The court agreed that lead contaminants are a "pollutant" and that the lead
contaminants were "released or dispersed" into the building. The court concluded,
however, that the exclusion would not be applied in this case for the following
reasons:
- Overbroad language of the exclusion did not exclude coverage with the
required specificity.
- Applying the exclusion would not be consistent with "common sense and
the reasonable expectations of the parties."
- New York cases hold that lead paint is not an excluded contaminant.
- The insurance company's notice of reduction in coverage adding a lead
paint exclusion states an intent to reduce coverage and therefore suggests
lead was covered prior to the addition of this new exclusion which was issued
after the facts giving rise to the claim in this instance.
- The insurance industry has left the relevant language in pollution exclusion
clauses unchanged notwithstanding the numerous cases that question or reject
its applicability to lead paint.
Exclusion Language
The policy in question contained an exclusion from coverage damage or loss
arising out of the:
- discharge, dispersal, seepage, migration, release or escape of "pollutants"
unless the discharge, seepage, migration, release or escape is itself caused
by any of the "specified causes of loss." But if the discharge, dispersal,
seepage migration, release or escape of "pollutants" results in a "specified
cause of loss," we will pay for the loss or damage caused by that ‘specified
cause of loss.'
The term "pollutants" was defined in the policy to be:
- any solid, liquid, gaseous or thermal irritant or contaminant, including
smoke, vapor, soot, fumes, acids, alkalis, chemicals and waste. Waste includes
material to be recycled, re-conditioned or reclaimed.

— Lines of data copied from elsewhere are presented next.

(** ** The states a success leaves *)

(** A stored response, marked as replayed. *)
Definition replay_of (a : AcceptedMutation) : AcceptedMutation :=
  {| am_operationId := a.(am_operationId); am_targetId := a.(am_targetId); am_acceptedAt := a.(am_acceptedAt);
     am_statusUrl := a.(am_statusUrl); am_replayed := true |}.

Section commit.
Context (c : Call).

(** The audit fact of a mutation. *)
Definition audit_fact (id : string) (scope : Request) (project : string) (role : AuditRole) (o : OperationView)
    (audit_action causation : string) (trace : TraceContext) (reason : option string) : Command AuditData :=
  auditRecordedEvent id project o.(op_id) scope.(rq_correlationId) causation (appNow c) trace
    (accepted_audit scope.(rq_subject) role audit_action o.(op_targetType) o.(op_targetId) reason).

(** The tables after the shared tail of an acceptance. *)
Definition committed (scope : Request) (project instance : string) (role : AuditRole) (o : OperationView)
    (audit_action h : string) (reason : option string) (accepted : AcceptedMutation) (ev : record)
    (id : nat → string) (s : ControlDb) : ControlDb :=
  let fact := audit_fact (id 1%nat) scope project role o audit_action ev.(envelope).(eventId)
                ev.(envelope).(traceContext) reason in
  on_control_outbox (on_control_audit (on_control_outbox (on_idempotency_records
    (on_p_instances (on_p_operations s (insert o.(op_id) (o, seeded_recovery scope)))
       (alter (busy_document c o.(op_id)) instance))
    (insert (idempotency_key scope o.(op_action)) (idempotency_row c h o.(op_targetId) o.(op_id) accepted)))
    (λ l, l ++ [control_row c (P_command ev) "provisioning.commands.v1" (id 0%nat)])%list)
    (λ l, l ++ [fact])%list)
    (λ l, l ++ [control_row c (P_audit fact) "audit.events.v1" (id 2%nat)])%list.

(** The tables after a create. *)
Definition created (r : Request) (k : CreateInstanceCommand) (x : AcceptanceContext) (a : AcceptanceRecords)
    (h : string) (s : ControlDb) : ControlDb :=
  let o := a.(ar_operation) in
  let fact := auditRecordedEvent (c.(uuid) 5%nat) r.(rq_projectId) a.(ar_operationId) r.(rq_correlationId)
                a.(ar_operationId) (appNow c) a.(ar_event).(envelope).(traceContext)
                (accepted_audit r.(rq_subject) role_tenant_developer "create_instance" "instance" a.(ar_instanceId) None) in
  on_p_operations (on_p_instances (on_control_outbox (on_control_audit (on_control_outbox (on_idempotency_records
    (on_ipv4_leases (on_operations (on_instances s (insert a.(ar_instanceId) (new_instance c r k x a.(ar_operationId))))
       (insert o.(op_id) o))
       (insert a.(ar_instanceId)
          {| al_id := a.(ar_leaseId); al_project_id := r.(rq_projectId); al_network_id := x.(ac_network_id);
             al_address := a.(ar_address); al_prefix_length := a.(ar_prefixLength);
             al_gateway := x.(ac_network).(nw_gateway); al_state := lease_active; al_updated_at := appNow c |}))
    (insert (idempotency_key r "create_instance") (idempotency_row c h a.(ar_instanceId) a.(ar_operationId) a.(ar_accepted))))
    (λ l, l ++ [control_row c (P_command a.(ar_event)) "provisioning.commands.v1" (c.(uuid) 4%nat)])%list)
    (λ l, l ++ [fact])%list)
    (λ l, l ++ [control_row c (P_audit fact) "audit.events.v1" (c.(uuid) 6%nat)])%list)
    (insert a.(ar_instanceId) a.(ar_instance)))
    (insert o.(op_id) (o, seeded_recovery r)).

(** The row a mutation finds, and the condition it must meet. *)
Definition admits (m : Mutation) (r : Request) (row : InstanceRow) : Prop :=
  row.(i_active_operation_id) = None
  ∧ match m with
    | Purge i confirmation =>
        confirmation = i ∧ row.(i_lifecycle_state) = "retained"
        ∧ ∃ t, row.(i_retention_deadline) = Some t ∧ t ≤ appNow c
    | _ => row.(i_project_id) = r.(rq_projectId) ∧ row.(i_lifecycle_state) ∈ MUTABLE_LIFECYCLE_STATES
    end.

(** The quota a resize is checked against. *)
Definition resized (project : string) (s : ControlDb) (had wanted : Sizing) : Sizing :=
  let u := usage project s in
  {| cpuCount := u.(cpuCount) - had.(cpuCount) + wanted.(cpuCount);
     memoryMiB := u.(memoryMiB) - had.(memoryMiB) + wanted.(memoryMiB);
     diskGiB := u.(diskGiB) - had.(diskGiB) + wanted.(diskGiB) |}.

Definition end_lease (mode : LeaseReleaseMode) (l : AddressLease) : AddressLease :=
  if bool_decide (l.(al_state) = lease_active)
  then move_lease c (match mode with release_on_retain => lease_released | quarantine_until_purge => lease_quarantined end) l
  else l.

(** What each mutation writes besides: the instance row, the leases and the
    snapshots, and what its operation targets. *)
Record Writes : Type := {
  wr_occupy : InstanceRow → InstanceRow;
  wr_leases : gmap string AddressLease → gmap string AddressLease;
  wr_snapshots : gmap string SnapshotRow → gmap string SnapshotRow;
  wr_documents : gmap string SnapshotView → gmap string SnapshotView;
  wr_targetType : string;
  wr_target : string;
  wr_schema : string;
  wr_data : json;
}.
Definition only_instance (i : string) (occupy : InstanceRow → InstanceRow) (schema : string) (d : json) : Writes :=
  {| wr_occupy := occupy; wr_leases := id; wr_snapshots := id; wr_documents := id; wr_targetType := "instance";
     wr_target := i; wr_schema := schema; wr_data := d |}.
Definition with_snapshot (id : string) (change : gmap string SnapshotRow → gmap string SnapshotRow)
    (sn : SnapshotRow) (schema : string) (d : json) : Writes :=
  {| wr_occupy := occupy_snapshot c (c.(uuid) 0%nat); wr_leases := λ l, l; wr_snapshots := change;
     wr_documents := insert id (snapshot_document id sn); wr_targetType := "snapshot"; wr_target := id;
     wr_schema := schema; wr_data := d |}.
Definition writeDocuments (v : InstanceView) (o : OperationView) (recover : OperationRecovery → OperationRecovery) :
    ctx unit :=
  let! vs := tget p_instances in
  tguard (matched (bool_decide (is_Some (vs !! v.(iv_id))))) (Fault "no result") ;;
  tmodify (λ s, on_p_instances s (alter (λ _, v) v.(iv_id))) ;;
  let! os := tget p_operations in
  tguard (matched (bool_decide (is_Some (os !! o.(op_id))))) (Fault "no result") ;;
  tmodify (λ s, on_p_operations s (alter (λ p, (o, recover (snd p))) o.(op_id))).

(** [UPDATE ... WHERE id = key], which must match unless the query builder says
    otherwise. *)
Definition updateOperation (operation : string) (f : OperationView → OperationView) : ctx unit :=
  let! rows := tget operations in
  tguard (matched (bool_decide (is_Some (rows !! operation)))) (Fault "no result") ;;
  tmodify (λ s, on_operations s (alter f operation)).
Definition updateInstanceRow (instance : string) (f : InstanceRow → InstanceRow) : ctx unit :=
  let! rows := tget instances in
  tguard (matched (bool_decide (is_Some (rows !! instance)))) (Fault "no result") ;;
  tmodify (λ s, on_instances s (alter f instance)).

Definition applyProgress (e : EventEnvelope) (d : ProgressedData) : ctx unit :=
  let at_ := e.(occurredAt) in
  let! docs := lockDocuments e.(aggregateId) e.(operationId) in
  let next := progressed_operation d at_ (snd docs) in
  updateOperation e.(operationId) (progressed_row next) ;;
  updateInstanceRow e.(aggregateId) (provisioning_row at_) ;;
  writeDocuments (provisioning_document at_ (fst docs)) next
    (recovered e (d.(progressed_stage)) (Some (Z.max 0 (d.(progressed_attempt) - 1)))
       d.(progressed_providerTaskReference)).

Definition settled_snapshot (at_ : Z) (row : SnapshotRow) : SnapshotRow :=
  {| sn_project_id := row.(sn_project_id); sn_instance_id := row.(sn_instance_id); sn_name := row.(sn_name);
     sn_description := row.(sn_description); sn_state := snap_available;
     sn_provider_snapshot_name := row.(sn_provider_snapshot_name); sn_created_at := row.(sn_created_at);
     sn_updated_at := at_ |}.
Definition settleSnapshot (a : WorkflowAction) (o : OperationView) (at_ : Z) : ctx unit :=
  if negb (String.eqb o.(op_targetType) "snapshot") then tret tt
  else
    let snapshot := o.(op_targetId) in
    if bool_decide (a = delete_snapshot) then
      tmodify (λ s, on_p_snapshots s (delete snapshot)) ;;
      tmodify (λ s, on_snapshots s (delete snapshot))
    else
      let! rows := tget snapshots in
      match rows !! snapshot with
      | None => tret tt
      | Some row =>
          let next := settled_snapshot at_ row in
          tmodify (λ s, on_snapshots s (insert snapshot next)) ;;
          tmodify (λ s, on_p_snapshots s (alter (λ _, snapshot_document snapshot next) snapshot))
      end.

The "specified causes of loss" for which pollution coverage was granted include:
- fire; lightning; explosion; windstorm or hail; smoke; aircraft or vehicles;
riot or civil commotion; vandalism; leakage from fire extinguishing equipment;
sinkhole collapse; volcanic action; falling objects; weight of snow, ice
or sleet; and water damage.
Reasonable Expectations
According to the court: "The parties could not have reasonably expected the
pollution exclusion … to bar coverage for damages from repairs to the Building."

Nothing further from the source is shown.